D-allulose alleviates DSS-induced colitis via regulating gut microbiota and bile acid metabolism.

Abstract

D-allulose is a rare monosaccharide with established safety and documented biological functions, whereas its potential effects on ulcerative colitis remains controversial. This study aimed to evaluate the impact of D-allulose on DSS-induced colitis and explore the underlying mechanisms. The results demonstrated that D-allulose supplementation (125, 250 and 500 mg/kg/day) significantly alleviated DSS-induced colitis symptoms, including body weight loss, colon shortening, diarrhea, and mucosal injury. D-allulose restored intestinal barrier integrity by upregulating tight junction proteins and mucins. Notably, D-allulose reduced neutrophil and macrophage infiltration and downregulated proinflammatory cytokines expression. Among the tested doses, the low dose of 125 mg/kg exhibited the most pronounced protective effect.

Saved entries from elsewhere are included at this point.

Lemma report_header_same r L S : header_carries (report_udh r) (sr_UserDataHeaderInfo r) L S -> report_header_info r = Ok (sr_UserDataHeaderInfo r).
Proof.
  intros (_ & _ & _ & H). unfold report_header_info. fold (report_udh r). destruct (0 <? len (report_udh r)); [|done].
  destruct H as [_ ->]. cbn [bind]. cbv zeta. destruct (uh_HasLockingShift (sr_UserDataHeaderInfo r)) eqn:E1; cbn [negb andb].
  - destruct (uh_HasSingleShift (sr_UserDataHeaderInfo r)) eqn:E2; cbn [negb andb]; done.
  - destruct (uh_HasSingleShift (sr_UserDataHeaderInfo r)) eqn:E2; cbn [negb andb]; done.
Qed.
(** Bits of an octet. *)
Lemma indicator_bits pi p d u : is_u8 pi ->
  let x := Z.ldiff pi 0x07 in
  let x := if (p : bool) then Z.lor x 0x01 else x in
  let x := if (d : bool) then Z.lor x 0x02 else x in
  let x := if (u : bool) then Z.lor x 0x04 else x in
  bit_set x 0x01 = p /\ bit_set x 0x02 = d /\ bit_set x 0x04 = u /\ is_u8 x.
Proof.
  intros Hp. assert (Hall : Forall (fun pi => forall p d u, 
    let x := Z.ldiff pi 0x07 in let x := if (p : bool) then Z.lor x 0x01 else x in let x := if (d : bool) then Z.lor x 0x02 else x in
    let x := if (u : bool) then Z.lor x 0x04 else x in bit_set x 0x01 = p /\ bit_set x 0x02 = d /\ bit_set x 0x04 = u /\ is_u8 x) (seqZ 0 256)) by by_decide.
  rewrite Forall_forall in Hall. apply Hall, elem_of_seqZ. unfold in_range in Hp. lia.
Qed.
Lemma first_octet_bits fo : is_u8 fo ->
  Z.land (Z.lor fo 0x40) 0x03 = Z.land fo 0x03 /\ bit_set (Z.lor fo 0x40) 0x40 = true /\ is_u8 (Z.lor fo 0x40) /\
  bit_set (Z.lor fo 0x40) 0x04 = bit_set fo 0x04 /\ bit_set (Z.lor fo 0x40) 0x20 = bit_set fo 0x20 /\
  Z.land (Z.lor (Z.ldiff fo 0x03) 0x02) 0x03 = 0x02 /\ is_u8 (Z.lor (Z.ldiff fo 0x03) 0x02).
Proof.
  intros Hf. assert (Hall : Forall (fun fo => Z.land (Z.lor fo 0x40) 0x03 = Z.land fo 0x03 /\ bit_set (Z.lor fo 0x40) 0x40 = true /\ is_u8 (Z.lor fo 0x40) /\
    bit_set (Z.lor fo 0x40) 0x04 = bit_set fo 0x04 /\ bit_set (Z.lor fo 0x40) 0x20 = bit_set fo 0x20 /\
    Z.land (Z.lor (Z.ldiff fo 0x03) 0x02) 0x03 = 0x02 /\ is_u8 (Z.lor (Z.ldiff fo 0x03) 0x02)) (seqZ 0 256)) by by_decide.
  rewrite Forall_forall in Hall. apply Hall, elem_of_seqZ. unfold in_range in Hf. lia.
Qed.
Lemma report_first_octet r : is_u8 (sr_FirstOctet r) -> Z.land (smsStatusReportFirstOctet r) 0x03 = 0x02 /\ is_u8 (smsStatusReportFirstOctet r).
Proof.
  intros Hf. destruct (first_octet_bits _ Hf) as (_ & _ & _ & _ & _ & H1 & H2). unfold smsStatusReportFirstOctet.
  destruct (negb (sr_FirstOctet r =? 0)); [done|]. cbv zeta. destruct (negb (sr_MoreMessagesToSend r)), (sr_StatusReportQualifier r), (sr_UserDataHeader r || _); by_decide.
Qed.
Definition report_optional (r : SMSStatusReport) (udl : Z) (ud : bytes) : bytes :=
  if report_includePI r then
    [report_indicator r] ++ (if report_hasProtocolID r then [sr_ProtocolID r] else []) ++ (if report_hasDataCodingScheme r then [report_dcs r] else []) ++
    (if report_hasUserData r then udl :: ud else [])
  else [].
Lemma optional_encoded r fo optional fo' : report_ok r -> is_u8 fo -> encodeSMSStatusReportOptionalParameters r fo = Ok (optional, fo') ->
  Z.land fo' 0x03 = Z.land fo 0x03 /\ bit_set fo' 0x04 = bit_set fo 0x04 /\ bit_set fo' 0x20 = bit_set fo 0x20 /\ bit_set fo' 0x40 = (0 <? len (report_udh r)) /\
  exists udl ud, optional = report_optional r udl ud /\
    (report_hasUserData r = true -> decodeSMSUserDataWithHeader ud udl (report_dcs r) (0 <? len (report_udh r)) = Ok (sr_UserData r, sr_UserDataHeaderInfo r)).
Proof.
  intros (_ & _ & _ & _ & _ & _ & (rs & Hrs & Hsc & Hesc) & Hh) Hfo. unfold encodeSMSStatusReportOptionalParameters.
  rewrite (report_header_same r _ _ Hh). fold (report_udh r). fold (report_dcs r). cbn [bind]. fold (report_hasUserData r). cbv zeta.
  destruct (first_octet_bits fo Hfo) as (F1 & F2 & F3 & F4 & F5 & _). pose proof (len_nonneg (report_udh r)) as Hnn.
  destruct ((sr_UserDataHeader r || bit_set fo 0x40) && (len (report_udh r) =? 0)) eqn:Hempty; [done|].
  assert (Hbit : bit_set fo 0x40 = true -> (0 <? len (report_udh r)) = true) by (intros E; rewrite E, orb_true_r in Hempty; cbn in Hempty; lia).
  assert (Hud : (0 <? len (report_udh r)) = true -> report_hasUserData r = true) by (intros E; unfold report_hasUserData; rewrite E; by rewrite orb_true_r).
  destruct (report_hasUserData r) eqn:Hu.
  - intros H. apply bind_ok in H as (x & Hx & H). apply bind_ok in Hx as ([] & _ & Hx). apply bind_ok in Hx as ([[ud udl] d0] & He & Hx).
    destruct (255 <? udl) eqn:Hbig; [done|]. injection Hx as <-. cbn [negb] in H. rewrite andb_false_r in H.
    rewrite Hrs in He. destruct (user_data_read _ _ _ _ _ _ _ _ _ (report_dcs r) Hsc Hesc Hh eq_refl He) as (Hread & _ & Hudl & _).
    set (fo2 := if 0 <? len (report_udh r) then Z.lor fo 0x40 else fo) in *.
    assert (Hf2 : Z.land fo2 0x03 = Z.land fo 0x03 /\ bit_set fo2 0x04 = bit_set fo 0x04 /\ bit_set fo2 0x20 = bit_set fo 0x20 /\ bit_set fo2 0x40 = (0 <? len (report_udh r))).
    { subst fo2. destruct (0 <? len (report_udh r)) eqn:E; [done|]. split_and!; try done. destruct (bit_set fo 0x40); [|done]. exfalso. specialize (Hbit eq_refl). congruence. }
    revert H. rewrite !orb_true_r. cbn [negb]. intros [= <- <-]. destruct Hf2 as (G1 & G2 & G3 & G4). split_and!; try done.
    exists udl, ud. split; [|intros _; by rewrite Hrs]. unfold report_optional, report_includePI, report_indicator. rewrite Hu, !orb_true_r.
    replace (to_u8 udl) with udl by (symmetry; apply Z.mod_small; lia). done.
  - cbn [bind]. cbn [negb]. rewrite andb_true_r. destruct (bit_set fo 0x40) eqn:Hb; [done|].
    assert (He : (0 <? len (report_udh r)) = false) by (destruct (0 <? len (report_udh r)); [by specialize (Hud eq_refl)|done]).
    rewrite orb_false_r. intros H. assert (Hfo' : fo' = fo) by (revert H; destruct (negb _); by intros [= _ <-]). subst fo'.
    split_and!; try done; [by rewrite He|]. exists 0, []. split; [|done]. unfold report_optional, report_includePI, report_indicator. rewrite Hu, orb_false_r.
    fold (report_hasProtocolID r) in H. fold (report_hasDataCodingScheme r) in H.
    destruct (sr_HasParameterIndicator r || report_hasProtocolID r || report_hasDataCodingScheme r); cbn [negb] in H; by injection H as <-.
Qed.
Definition report_completed (r r0 : SMSStatusReport) (udl : Z) : SMSStatusReport :=
  let r1 := sr_with_indicator r0 (report_indicator r) in
  let r2 := if report_hasProtocolID r then sr_with_protocol r1 (sr_ProtocolID r) else r1 in
  let r3 := if report_hasDataCodingScheme r then sr_with_coding r2 (report_dcs r) else r2 in
  if report_hasUserData r then sr_with_data r3 udl (sr_UserDataHeaderInfo r) (sr_UserData r) else r3.
Lemma optional_field (present : bool) (p rest data : bytes) v (r : SMSStatusReport) f e :
  data = p ++ (if present then [v] else []) ++ rest ->
  (if present then if len data <=? len p then Err (E := error) e else let! x := at_ data (len p) in Ok (f x, len p + 1) else Ok (r, len p)) =
    Ok (if present then f v else r, len (p ++ (if present then [v] else []))).
Proof.
  intros ->. destruct present; [|by rewrite app_nil_r]. pose proof (len_nonneg p). pose proof (len_nonneg rest).
  replace (len (p ++ [v] ++ rest) <=? len p) with false by (symmetry; apply Z.leb_gt; len_lia).
  cbn [app]. rewrite at_app_r by done. cbn [bind]. do 2 f_equal. len_lia.
Qed.
Lemma optional_parsed r r0 udl ud : is_u8 (sr_ParameterIndicator r) -> report_includePI r = true ->
  sr_DataCodingScheme r0 = 0 -> sr_UserDataHeader r0 = (0 <? len (report_udh r)) ->
  (report_hasUserData r = true -> decodeSMSUserDataWithHeader ud udl (report_dcs r) (0 <? len (report_udh r)) = Ok (sr_UserData r, sr_UserDataHeaderInfo r)) ->
  parseSMSStatusReportOptionalParameters (report_optional r udl ud) r0 = Ok (report_completed r r0 udl).
Proof.
  intros Hpi Hinc Hd0 Hh0 Hread.
  destruct (indicator_bits (sr_ParameterIndicator r) (report_hasProtocolID r) (report_hasDataCodingScheme r) (report_hasUserData r) Hpi) as (B1 & B2 & B4 & _).
  change (bit_set (report_indicator r) 1 = report_hasProtocolID r) in B1. change (bit_set (report_indicator r) 2 = report_hasDataCodingScheme r) in B2.
  change (bit_set (report_indicator r) 4 = report_hasUserData r) in B4.
  assert (Hdcs : report_hasDataCodingScheme r = false -> report_dcs r = 0).
  { unfold report_hasDataCodingScheme. intros E. apply orb_false_iff in E as [_ E]. by apply negb_false_iff, Z.eqb_eq in E. }
  unfold report_optional. rewrite Hinc. unfold parseSMSStatusReportOptionalParameters, report_completed. cbv zeta.
  set (p1 := if report_hasProtocolID r then [sr_ProtocolID r] else []). set (p2 := if report_hasDataCodingScheme r then [report_dcs r] else []).
  set (p3 := if report_hasUserData r then udl :: ud else []). set (data := [report_indicator r] ++ p1 ++ p2 ++ p3).
  assert (Hl : 1 <= len data) by (unfold data; rewrite len_app; pose proof (len_nonneg (p1 ++ p2 ++ p3)); len_lia).
  replace (len data =? 0) with false by lia. change (at_ data 0) with (@Ok error Z (report_indicator r)). cbn [bind]. rewrite B1, B2, B4.
  set (r1 := sr_with_indicator r0 (report_indicator r)).
  pose proof (optional_field (report_hasProtocolID r) [report_indicator r] (p2 ++ p3) data (sr_ProtocolID r) r1 (sr_with_protocol r1)
    (ErrText "SMS-STATUS-REPORT PID missing") eq_refl) as E1. change (len [report_indicator r]) with 1 in E1. rewrite E1. cbn [bind].
  set (r2 := if report_hasProtocolID r then sr_with_protocol r1 (sr_ProtocolID r) else r1). fold p1.
  rewrite (optional_field (report_hasDataCodingScheme r) ([report_indicator r] ++ p1) p3 data (report_dcs r) r2 (sr_with_coding r2)) by (unfold data; by rewrite <- app_assoc).
  cbn [bind]. fold p2. set (r3 := if report_hasDataCodingScheme r then sr_with_coding r2 (report_dcs r) else r2).
  destruct (report_hasUserData r); [|done]. pose proof (len_nonneg ud).
  set (front := ([report_indicator r] ++ p1) ++ p2). assert (Hdata : data = front ++ udl :: ud) by (unfold front, data; by rewrite <- !app_assoc).
  replace (len data <=? len front) with false by (rewrite Hdata; symmetry; apply Z.leb_gt; len_lia).
  assert (Hu : at_ (E := error) data (len front) = Ok udl) by (rewrite Hdata; by apply at_app_r). rewrite Hu. cbn [bind].
  replace (len data <? len front + 1) with false by (rewrite Hdata; symmetry; apply Z.ltb_ge; len_lia).
  rewrite (slice_from_eq data (front ++ [udl]) ud); [|by rewrite Hdata, <- app_assoc|len_lia]. cbn [bind].
  assert (Hr3 : sr_DataCodingScheme r3 = report_dcs r /\ sr_UserDataHeader r3 = (0 <? len (report_udh r))).
  { subst r3 r2 r1. destruct (report_hasDataCodingScheme r), (report_hasProtocolID r); cbn; rewrite ?Hd0, ?Hh0, ?(Hdcs eq_refl); done. }
  destruct Hr3 as [-> ->]. rewrite Hread by done. done.
Qed.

Furthermore, low-dose D-allulose positively influenced the composition of colitis-associated microbiota, restoring gut microbiota homeostasis. Both untargeted and targeted metabolomic analyses demonstrated that D-allulose supplementation modulated bile acid metabolism, particularly by promoting the production of secondary bile acids (DCA and LCA) through the TGR5-PKA-NF-κB signaling pathway. Collectively, these results provided novel insights into the gut microbiota-metabolite-host crosstalk mediated by D-allulose and highlighted its potential as a functional food component for the management of colitis.